Lee-Anne Walters lives in Flint, Michigan. When one of her four children was diagnosed with lead poisoning, she called for the city’s water to be tested, did some detective work, and enlisted allies. Dr. Mona Hanna-Attisha, an assistant professor and clinician, did a study that confirmed Ms. Walters’ suspicions, making her exceedingly unpopular with the Michigan Department of Environmental Quality. Presented with the PEN/Toni and James C. Goodale Freedom of Expression Courage Award, Ms. Hanna-Attisha, the daughter of Iraqi refugees, spoke of her family burying their books to deflect suspicion of democratic tendencies. “I’m just a mom, doing what moms do,” Ms. Walters said, and I can’t have been the only parent there who got teary.

Then it was Ms. Rowling’s moment. When I met her, 15 years ago, she seemed charmingly uneasy in her celebrity. Now she’s blonde and buffed and looking very much like she could, if she wanted, buy the Queen’s jewels. And there’s nothing uneasy about her. She supports medical research, funds a charity to end the institutionalization of children and a charitable trust that focuses on alleviating social exclusion of women and children, and she speaks out, early and often, for basic human rights. It’s that work—almost a second career—that made her a smart choice for the PEN/Allen Foundation Literary Service Award. [Disclosure: I was married for more than a decade to Annette Tapert Allen. Through a PEN  program, I taught a weekly high school writing class.]

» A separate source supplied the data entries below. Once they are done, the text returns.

(** [restore_project] (the [show_diff] display is left out). *)
Definition restore_project (w : world) (projects_dir project_name : string)
           (dry_run : bool) : eff bool :=
  let project_path := OsPath.join projects_dir project_name in
  if negb (path_exists w project_path)
  then tell ERROR (String.append "Project directory not found: " project_path)
       ;;; pure false
  else
    let idea_dir := OsPath.join project_path ".idea" in
    if negb (path_exists w idea_dir)
    then tell ERROR (String.append project_path
                       " does not appear to be a PyCharm project")
         ;;; pure false
    else
      let project_path_in_zip :=
        String.append (OsPath.basename projects_dir)
                      (String.append "/" project_name) in
      match archive w with
      | None => raise
      | Some names =>
          let files_to_restore :=
            map (fun filename =>
                   (filename,
                    OsPath.join idea_dir
                      (relpath w filename project_path_in_zip)))
                (filter (fun filename =>
                           PyStr.startswith filename project_path_in_zip)
                        names) in
          match files_to_restore with
          | [] =>
              tell WARNING (String.append "No configuration files found for "
                              project_name) ;;; pure false
          | _ =>
              tell INFO (String.append "Found configuration files to restore for "
                           project_name) ;;;
              (if negb dry_run
               then extract_all w files_to_restore ;;;
                    tell INFO (String.append
                                 "Successfully restored configuration files for "
                                 project_name)
               else tell INFO (String.append
                                 "DRY RUN: Would restore configuration files for "
                                 project_name)) ;;;
              pure true
          end
      end.
(** Witness of C8. *)
Lemma invokeFunction_required_argument_witness :
  let st := required_state in
  shape_of (heap st) (Some 7) = Some (nodes.Function "f" (Some 4) (Some 6))
  ∧ nodes.constant 6 = Datatypes.false
  ∧ bounded (heap st) 10 (Some 6) = Datatypes.true
  ∧ get_nodes (heap st) (Some 4) = Some [Some 3]
  ∧ get_nodes (heap st) (Some 8) = Some []
  ∧ Forall (λ q, bounded (heap st) 10 q = Datatypes.true) [Some 3]
  ∧ unsatisfied (heap st) [] 0 (Some 3) "x"
  ∧ ∃ st', ∀ visit,
      invokeFunction C0 10 visit 7 (Some 8) st
      = Throw (required_argument_error "x" "f") st'.
Proof.
  intros st.
  assert (H1 : shape_of (heap st) (Some 7) = Some (nodes.Function "f" (Some 4) (Some 6)))
    by (vm_compute; reflexivity).
  assert (H2 : nodes.constant 6 = Datatypes.false) by reflexivity.
  assert (H3 : bounded (heap st) 10 (Some 6) = Datatypes.true) by (vm_compute; reflexivity).
  assert (H4 : get_nodes (heap st) (Some 4) = Some [Some 3]) by (vm_compute; reflexivity).
  assert (H5 : get_nodes (heap st) (Some 8) = Some []) by (vm_compute; reflexivity).
  assert (H6 : Forall (λ q, bounded (heap st) 10 q = Datatypes.true) [Some 3]).
  { constructor; [vm_compute; reflexivity|constructor]. }
  assert (H7 : unsatisfied (heap st) [] 0 (Some 3) "x").
  { exists 3, (Some nodes.null). repeat split; vm_compute; reflexivity. }
  repeat (split; [assumption|]).
  refine (invokeFunction_required_argument C0 10 7 (Some 8) st "f" (Some 4) 6
            [Some 3] [] 0 (Some 3) "x" H1 H2 H3 H4 H5 H6 _ eq_refl H7).
  intros j q Hj. inversion Hj.
Defined.

(** Witness of X1: the whole of the mixin program. *)
Lemma visit_binds_in_current_frame_only_witness :
  let st := load mixin_prog in
  let st' := final (visit C0 20 (Some 20) st) st in
  visit C0 20 (Some 20) st = Ret (Some 20) st'
  ∧ tail (stack st') = tail (stack st)
  ∧ block <$> head (stack st') = block <$> head (stack st)
  ∧ length (stack st') = length (stack st).
Proof.
  intros st st'.
  assert (H : visit C0 20 (Some 20) st = Ret (Some 20) st') by (vm_compute; reflexivity).
  split; [exact H|].
  exact (visit_binds_in_current_frame_only C0 20 (Some 20) st st' (Some 20) H).
Defined.
(** The body for an operation other than push-pull, without input-copy
    skipping: the staging buffer is [cpubuff_list.at(i)]. *)
Lemma partition_entry_staging (uninitialized_key : Z -> Z) g ctx entry size
    bound accumulated i (j : nat) :
  BPSContext.op_type ctx <> PUSH_PULL_OP ->
  _should_skip_input_copy g = false ->
  i = Z.of_nat j ->
  BPSContext.compressor_list ctx = [] \/
  i < Z.of_nat (length (BPSContext.compressor_list ctx)) ->
  match BPSContext.cpubuff_list ctx !! j with
  | Some buff =>
      exists e,
        partition_entry uninitialized_key g ctx entry size bound accumulated i
          = Ret e /\
        cpubuff e = buff
  | None =>
      partition_entry uninitialized_key g ctx entry size bound accumulated i
        = Fail OutOfRange
  end.
Proof.
  intros Hop Hskip -> Hcomp. unfold partition_entry.
  destruct (decide _) as [|_]; [done|]. rewrite Hskip. cbn [andb].
  assert ((match tensor entry with
           | Some _ | _ => vec_at (BPSContext.cpubuff_list ctx) (Z.of_nat j)
           end) = vec_at (BPSContext.cpubuff_list ctx) (Z.of_nat j)) as ->
    by (by destruct (tensor entry)).
  rewrite vec_at_lookup.
  destruct (BPSContext.cpubuff_list ctx !! j) as [buff|]; cbn [obind]; [|done].
  rewrite (compressor_read ctx (Z.of_nat j)).
  - cbn [obind]. by eexists.
  - destruct Hcomp as [|Hc]; [by left|right; lia].
Qed.

(** X12. For an operation other than push-pull, without input-copy
    skipping, and a context with no compressors or one per partition,
    partition [j] takes staging buffer [j] of the context: with at least
    ceil(N/B) buffers [PartitionTensor] returns the ceil(N/B) partitions
    with these buffers, and with fewer it throws [std::out_of_range] from
    [cpubuff_list.at]. *)
Theorem PartitionTensor_staging_buffers (uninitialized_key : Z -> Z)
    (g : Config) (ctx : BPSContext.t)
    (entry : TensorTableEntry) (N : Z) (fuel : nat) :
  BPSContext.op_type ctx <> PUSH_PULL_OP ->
  _should_skip_input_copy g = false ->
  entry_size entry = Ret N ->
  0 < _partition_bytes g < 2 ^ 32 ->
  ceil_div N (_partition_bytes g) < 2 ^ 31 ->
  (Z.to_nat (ceil_div N (_partition_bytes g)) <= fuel)%nat ->
  compressors_cover ctx (ceil_div N (_partition_bytes g)) ->
  (ceil_div N (_partition_bytes g)
     <= Z.of_nat (length (BPSContext.cpubuff_list ctx)) ->
   exists partitions,
     PartitionTensor uninitialized_key fuel g ctx entry [] = Ret partitions /\
     Z.of_nat (length partitions) = ceil_div N (_partition_bytes g) /\
     (forall (j : nat) e, partitions !! j = Some e ->
        BPSContext.cpubuff_list ctx !! j = Some (cpubuff e) /\
        len e = Z.min (_partition_bytes g) (N - Z.of_nat j * _partition_bytes g))) /\
  (Z.of_nat (length (BPSContext.cpubuff_list ctx))
     < ceil_div N (_partition_bytes g) ->
   PartitionTensor uninitialized_key fuel g ctx entry [] = Fail OutOfRange).
Proof.
  intros Hop Hskip Hsz HB Hint Hfuel Hcover.
  pose proof (entry_size_range _ _ Hsz) as HR.
  pose proof (ceil_div_bounds N (_partition_bytes g) ltac:(lia)) as Hc.
  assert (N < 2 ^ 64) as HN64 by lia.
  assert (forall i, i < ceil_div N (_partition_bytes g) ->
            BPSContext.compressor_list ctx = [] \/
            i < Z.of_nat (length (BPSContext.compressor_list ctx))) as Hread.
  { intros i Hi. destruct Hcover as [|[? _]]; [by left|right; lia]. }
  unfold PartitionTensor. rewrite Hsz. cbn [obind].
  split.
  - intros Hbuffs.
    destruct (PartitionTensor_loop_body uninitialized_key g ctx entry N
                (_partition_bytes g) HB
                HN64 fuel 0 0 []) as (new & Hloop & Hlen & Hnth).
    { lia. }
    { lia. }
    { by rewrite Z.sub_0_r. }
    { by rewrite Z.sub_0_r. }
    { intros j Hj. rewrite Z.sub_0_r in Hj.
      pose proof (partition_entry_staging uninitialized_key g ctx entry N
                    (_partition_bytes g)
                    (0 + j * _partition_bytes g) (0 + j) (Z.to_nat j) Hop Hskip
                    ltac:(lia) (Hread (0 + j) ltac:(lia))) as Hst.
      destruct (BPSContext.cpubuff_list ctx !! Z.to_nat j) eqn:Hlk.
      - destruct Hst as (e & He & _). by exists e.
      - apply lookup_ge_None in Hlk. lia. }
    rewrite Z.sub_0_r in *. simpl in Hloop. exists new.
    split; [done|]. split; [done|].
    intros j e Hj. specialize (Hnth j e Hj). rewrite !Z.add_0_l in Hnth.
    apply lookup_lt_Some in Hj.
    assert (0 <= Z.of_nat j * _partition_bytes g < N) as Hin by nia.
    destruct (partition_entry_fields _ _ _ _ _ _ _ _ _ HB HN64 Hin Hnth)
      as (_ & _ & Hl & _).
    split; [|lia].
    pose proof (partition_entry_staging uninitialized_key g ctx entry N
                  (_partition_bytes g)
                  (Z.of_nat j * _partition_bytes g) (Z.of_nat j) j Hop Hskip
                  eq_refl (Hread (Z.of_nat j) ltac:(lia))) as Hst.
    destruct (BPSContext.cpubuff_list ctx !! j) eqn:Hlk.
    + destruct Hst as (e' & He' & <-). rewrite He' in Hnth. by inversion Hnth.
    + by rewrite Hst in Hnth.
  - intros Hfew.
    apply (PartitionTensor_loop_fails uninitialized_key g ctx entry N
             (_partition_bytes g) HB HN64
             fuel 0 0 [] (Z.of_nat (length (BPSContext.cpubuff_list ctx)))).
    + lia.
    + lia.
    + by rewrite Z.sub_0_r.
    + by rewrite Z.sub_0_r.
    + rewrite Z.sub_0_r. lia.
    + intros j Hj.
      pose proof (partition_entry_staging uninitialized_key g ctx entry N
                    (_partition_bytes g)
                    (0 + j * _partition_bytes g) (0 + j) (Z.to_nat j) Hop Hskip
                    ltac:(lia) (Hread (0 + j) ltac:(lia))) as Hst.
      destruct (BPSContext.cpubuff_list ctx !! Z.to_nat j) eqn:Hlk.
      * destruct Hst as (e & He & _). by exists e.
      * apply lookup_ge_None in Hlk. lia.
    + pose proof (partition_entry_staging uninitialized_key g ctx entry N
                    (_partition_bytes g)
                    (0 + Z.of_nat (length (BPSContext.cpubuff_list ctx))
                         * _partition_bytes g)
                    (0 + Z.of_nat (length (BPSContext.cpubuff_list ctx)))
                    (length (BPSContext.cpubuff_list ctx))
                    Hop Hskip ltac:(lia)
                    (Hread (0 + Z.of_nat (length (BPSContext.cpubuff_list ctx)))
                           ltac:(lia))) as Hst.
      destruct (BPSContext.cpubuff_list ctx !! length _) eqn:Hlk; [|done].
      apply lookup_lt_Some in Hlk. lia.
Qed.

Lemma PartitionTensor_staging_buffers_witness :
  (exists partitions,
     PartitionTensor sample_uninitialized_key 2 sample_config
                     (sample_p2p_context [100; 200])
                     (sample_entry "p" 5000000) [] = Ret partitions /\
     Z.of_nat (length partitions) = ceil_div 5000000 (_partition_bytes sample_config) /\
     (forall (j : nat) e, partitions !! j = Some e ->
        BPSContext.cpubuff_list (sample_p2p_context [100; 200]) !! j
          = Some (cpubuff e) /\
        len e = Z.min (_partition_bytes sample_config)
                      (5000000 - Z.of_nat j * _partition_bytes sample_config))) /\
  PartitionTensor sample_uninitialized_key 2 sample_config
                  (sample_p2p_context [100])
                  (sample_entry "p" 5000000) [] = Fail OutOfRange.
Proof.
  split.
  - apply (PartitionTensor_staging_buffers sample_uninitialized_key
             sample_config
             (sample_p2p_context [100; 200]) (sample_entry "p" 5000000)
             5000000 2);
      [discriminate|reflexivity|reflexivity|simpl; lia|vm_compute; reflexivity
      |vm_compute; lia|left; reflexivity|vm_compute; discriminate].
  - apply (PartitionTensor_staging_buffers sample_uninitialized_key
             sample_config
             (sample_p2p_context [100]) (sample_entry "p" 5000000)
             5000000 2);
      [discriminate|reflexivity|reflexivity|simpl; lia|vm_compute; reflexivity
      |vm_compute; lia|left; reflexivity|vm_compute; reflexivity].
Defined.

(** ** [EnqueueTensor]: one task per key *)

(** The loop over the partitions: with a key for every partition, named
    partitions and non-empty stage lists, it puts one task per partition on
    the queue of the partition's first stage, in order, and sums the
    lengths. *)
Lemma enqueue_partitions_spec (g : Config) (keys : list Z) :
  forall (partitions : list TensorTableEntry) (i : nat) (accumulated : Z),
    (i + length partitions <= length keys)%nat ->
    (forall (j : nat) e, partitions !! j = Some e ->
       String.eqb (tensor_name e) "" = false /\ queue_list e <> [] /\
       0 <= len e) ->
    0 <= accumulated ->
    accumulated + total_len partitions < 2 ^ 64 ->
    exists evs,
      enqueue_partitions g keys partitions (Z.of_nat i) accumulated
        = Ret (evs, accumulated + total_len partitions) /\
      length evs = length partitions /\
      (forall (j : nat) e, partitions !! j = Some e ->
         exists q k e',
           evs !! j = Some (AddTask q (PushPullTask e')) /\
           keys !! (i + j)%nat = Some k /\
           key e' = k /\
           queue_list e'
             = (if gdr_fast_path g (device e) (len e) then [GDR_V2_PUSH_PULL]
                else queue_list e) /\
           head (queue_list e') = Some q /\
           tensor_name e' = tensor_name e /\ offset e' = offset e /\
           len e' = len e /\ total_partnum e' = total_partnum e /\
           cpubuff e' = cpubuff e /\ compressor e' = compressor e /\
           tensor e' = tensor e /\ output e' = output e /\
           device e' = device e /\ priority e' = priority e /\
           version e' = version e).
Proof.
  induction partitions as [|task rest IH]; intros i accumulated Hkeys Hok Hacc Hsum.
  - exists []. simpl. rewrite Z.add_0_r. split_and!; done.
  - simpl in *.
    destruct (Hok 0%nat task eq_refl) as (Hname & Hql & Hlen).
    unfold vec_idx at 1. destruct (Z.ltb_spec (Z.of_nat i) 0); [lia|].
    rewrite Nat2Z.id.
    destruct (keys !! i) as [k|] eqn:Hk; [|apply lookup_ge_None in Hk; lia].
    cbn [obind]. fold (gdr_fast_path g (device task) (len task)).
    cbn [tensor_name]. rewrite Hname. cbn [negb].
    set (ql := if gdr_fast_path g (device task) (len task)
               then [GDR_V2_PUSH_PULL] else queue_list task).
    assert (exists q, head ql = Some q) as (q & Hq).
    { unfold ql. destruct (gdr_fast_path _ _ _); [by eexists|].
      destruct (queue_list task); [done|by eexists]. }
    assert (vec_idx ql 0 = Ret q) as ->.
    { unfold vec_idx. simpl. by destruct ql; inversion Hq. }
    cbn [obind].
    assert (0 <= total_len rest) as Hrest.
    { clear -Hok. assert (forall (j : nat) e, rest !! j = Some e -> 0 <= len e) as H.
      { intros j e Hj. by apply (Hok (S j) e). }
      clear Hok. induction rest as [|e rest IHr]; simpl; [lia|].
      pose proof (H 0%nat e eq_refl).
      assert (0 <= total_len rest); [|unfold total_len in *; lia].
      apply IHr. intros j e' Hj. by apply (H (S j)). }
    fold (total_len rest) in Hsum.
    rewrite (u64_small (accumulated + len task)) by lia.
    replace (Z.of_nat i + 1) with (Z.of_nat (S i)) by lia.
    destruct (IH (S i) (accumulated + len task)) as (evs & -> & Hlen' & Hnth).
    { lia. }
    { intros j e Hj. by apply (Hok (S j) e). }
    { lia. }
    { lia. }
    cbn [obind]. eexists. split.
    { fold (total_len rest). f_equal. f_equal. lia. }
    split; [simpl; lia|].
    intros [|j] e Hj; simpl in Hj.
    + inversion Hj; subst. exists q, k. eexists. split; [reflexivity|].
      rewrite Nat.add_0_r. split_and!; done.
    + destruct (Hnth j e Hj) as (q' & k' & e' & Hev & Hkey & Hrest').
      exists q', k', e'. split; [done|].
      split; [|done]. by rewrite <- Nat.add_succ_comm.
Qed.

Ms. Rowling noted the freedoms she enjoys as a citizen “of a liberal nation where freedom of expression is a fundamental right.” She shared her fear that complacency may cost us those freedoms. And then she spoke of “intolerance of alternative viewpoints” that is, she said, “spreading to places that make me, a moderate and a liberal, most uncomfortable.”

Like, for example, the online petition, endorsed by half a million Brits, to ban Donald Trump from entry to the U.K.

There was some applause. Ms. Rowling raised a hand. “Just a moment,” she said, and the room quieted.

“I find almost everything that Mr. Trump says objectionable,” she said. “I consider him offensive and bigoted. But he has my full support to come to my country and be offensive and bigoted there. His freedom to speak protects my freedom to call him a bigot. His freedom guarantees mine. Unless we take that absolute position without caveats or apologies, we have set foot upon a road with only one destination. If my offended feelings can justify a travel ban on Donald Trump, I have no moral ground on which to argue that those offended by feminism or the fight for transgender rights or universal suffrage should not oppress campaigners for those causes. If you seek the removal of freedoms from an opponent simply on the grounds that they have offended you, you have crossed the line to stand alongside tyrants who imprison, torture and kill on exactly the same justification.”

A standing ovation? Of course, and it went on. And I can’t have been the only one who wished a clip of that part of Ms. Rowling’s remarks was trending today.

Disclosure: Donald Trump is the father-in-law of Jared Kushner, the publisher of Observer Media.